According to a report by Reuters, JP Morgan's chief financial officer, speaking on a conference call, said the bank had not admitted to violating any laws. CFO Marianne Lake added that the facts the bank admitted to did not leave it vulnerable in other litigation. In other words, the bank and the government did not agree about what they had agreed to in the settlement, capping weeks of squabbling over the terms of the deal, the report said.

The blame game

Authorities say that the sort of conduct JP Morgan has admitted is at the core of what caused the housing bubble and subsequent crash – lenders providing risky mortgages and selling them to investors who thought they were not running undue risks. The Justice Department said JPMorgan accepted it had regularly and knowingly sold mortgages to investors that should have never been sold.

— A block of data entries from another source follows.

Lemma on_error_cases message :
  let auth := contains message (chars "401")
              \/ contains message (chars "Incorrect API key") in
  let rate := contains message (chars "429") in
  let quota := contains message (chars "insufficient_quota")
               \/ contains message (chars "exceeded your current quota") in
  let model := contains message (chars "model") in
  (auth -> on_error (ErrorInstance message) = authMessage) /\
  (~ auth -> rate -> on_error (ErrorInstance message) = rateLimitMessage) /\
  (~ auth -> ~ rate -> quota ->
     on_error (ErrorInstance message) = quotaMessage) /\
  (~ auth -> ~ rate -> ~ quota -> model ->
     on_error (ErrorInstance message) = modelMessage) /\
  (~ auth -> ~ rate -> ~ quota -> ~ model ->
     on_error (ErrorInstance message) = genericMessage).
Proof.
  intros auth rate quota model. unfold on_error.
  assert (Ha : (includes message (chars "401")
                || includes message (chars "Incorrect API key")) = true <-> auth).
  { unfold auth. now rewrite orb_true_iff, !includes_iff. }
  assert (Hr : includes message (chars "429") = true <-> rate).
  { apply includes_iff. }
  assert (Hq : (includes message (chars "insufficient_quota")
                || includes message (chars "exceeded your current quota")) = true
               <-> quota).
  { unfold quota. now rewrite orb_true_iff, !includes_iff. }
  assert (Hm : includes message (chars "model") = true <-> model).
  { apply includes_iff. }
  destruct (includes message (chars "401")
            || includes message (chars "Incorrect API key")).
  { repeat split; intros; try reflexivity; exfalso; tauto. }
  destruct (includes message (chars "429")).
  { repeat split; intros; try reflexivity; exfalso;
      (tauto || (assert (false = true) by tauto; discriminate)). }
  destruct (includes message (chars "insufficient_quota")
            || includes message (chars "exceeded your current quota")).
  { repeat split; intros; try reflexivity; exfalso;
      (tauto || (assert (false = true) by tauto; discriminate)). }
  destruct (includes message (chars "model")).
  { repeat split; intros; try reflexivity; exfalso;
      (tauto || (assert (false = true) by tauto; discriminate)). }
  repeat split; intros; try reflexivity; exfalso;
    (tauto || (assert (false = true) by tauto; discriminate)).
Qed.

Lemma on_error_fixed error : In (on_error error) fixed_error_messages.
Proof.
  unfold on_error, fixed_error_messages. destruct error as [message|].
  - repeat match goal with
           | |- context [if ?b then _ else _] => destruct b
           end; simpl; tauto.
  - simpl. tauto.
Qed.

Lemma on_error_not_empty error : on_error error <> [].
Proof.
  intros Hnil. pose proof (on_error_fixed error) as Hin.
  rewrite Hnil in Hin. unfold fixed_error_messages in Hin. simpl in Hin.
  repeat destruct Hin as [Hin|Hin]; try discriminate Hin. exact Hin.
Qed.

The responsibility of banks like JP Morgan for the crisis is not always clear when set against the actions of politicians and regulators. There remain concerns that the actions of state-backed US housing agencies, such as Freddie Mac and Fannie Mae, for example, helped fuel the crisis by how they – encouraged by changes enacted by legislators – stood behind many of the mortgages sold to the US public. A period of ultra-low interest rates set by the US Federal Reserve is also cited by some commentators as a driving force, as are actions of entities such as rating agencies and the possibly perverse consequences of Basel bank capital rules, accounting standards and risk models, and the “shadow banking” system of financial securitisation.

Laws

"As a result of this settlement and the proposed settlement of representation and warranty claims announced on Friday, November 15, the company has resolved a significant portion of the RMBS-related civil litigation claims being defended by the company, and substantially all of the claims brought by federally insured and federally controlled entities. JP Morgan Chase continues to cooperate with the ongoing criminal investigation by the Department of Justice," the bank said in a statement late yesterday.

The blue-blooded bank had expected to be hit with a large settlement deal and had provisioned for this in recent results. Recent months have seen a number of blows for the bank. In September, UK and US regulators fined JP Morgan a total of $920 million for “serious failings” relating to trades carried out by the firm’s Chief Investment Office and disclosed last year.

Until these issues arose, JP Morgan had been seen as one of the few US banks to have emerged from the 2008 financial crisis with its status enhanced. The fine adds to those imposed on other firms for issues such as rigging interbank interest rates, for example.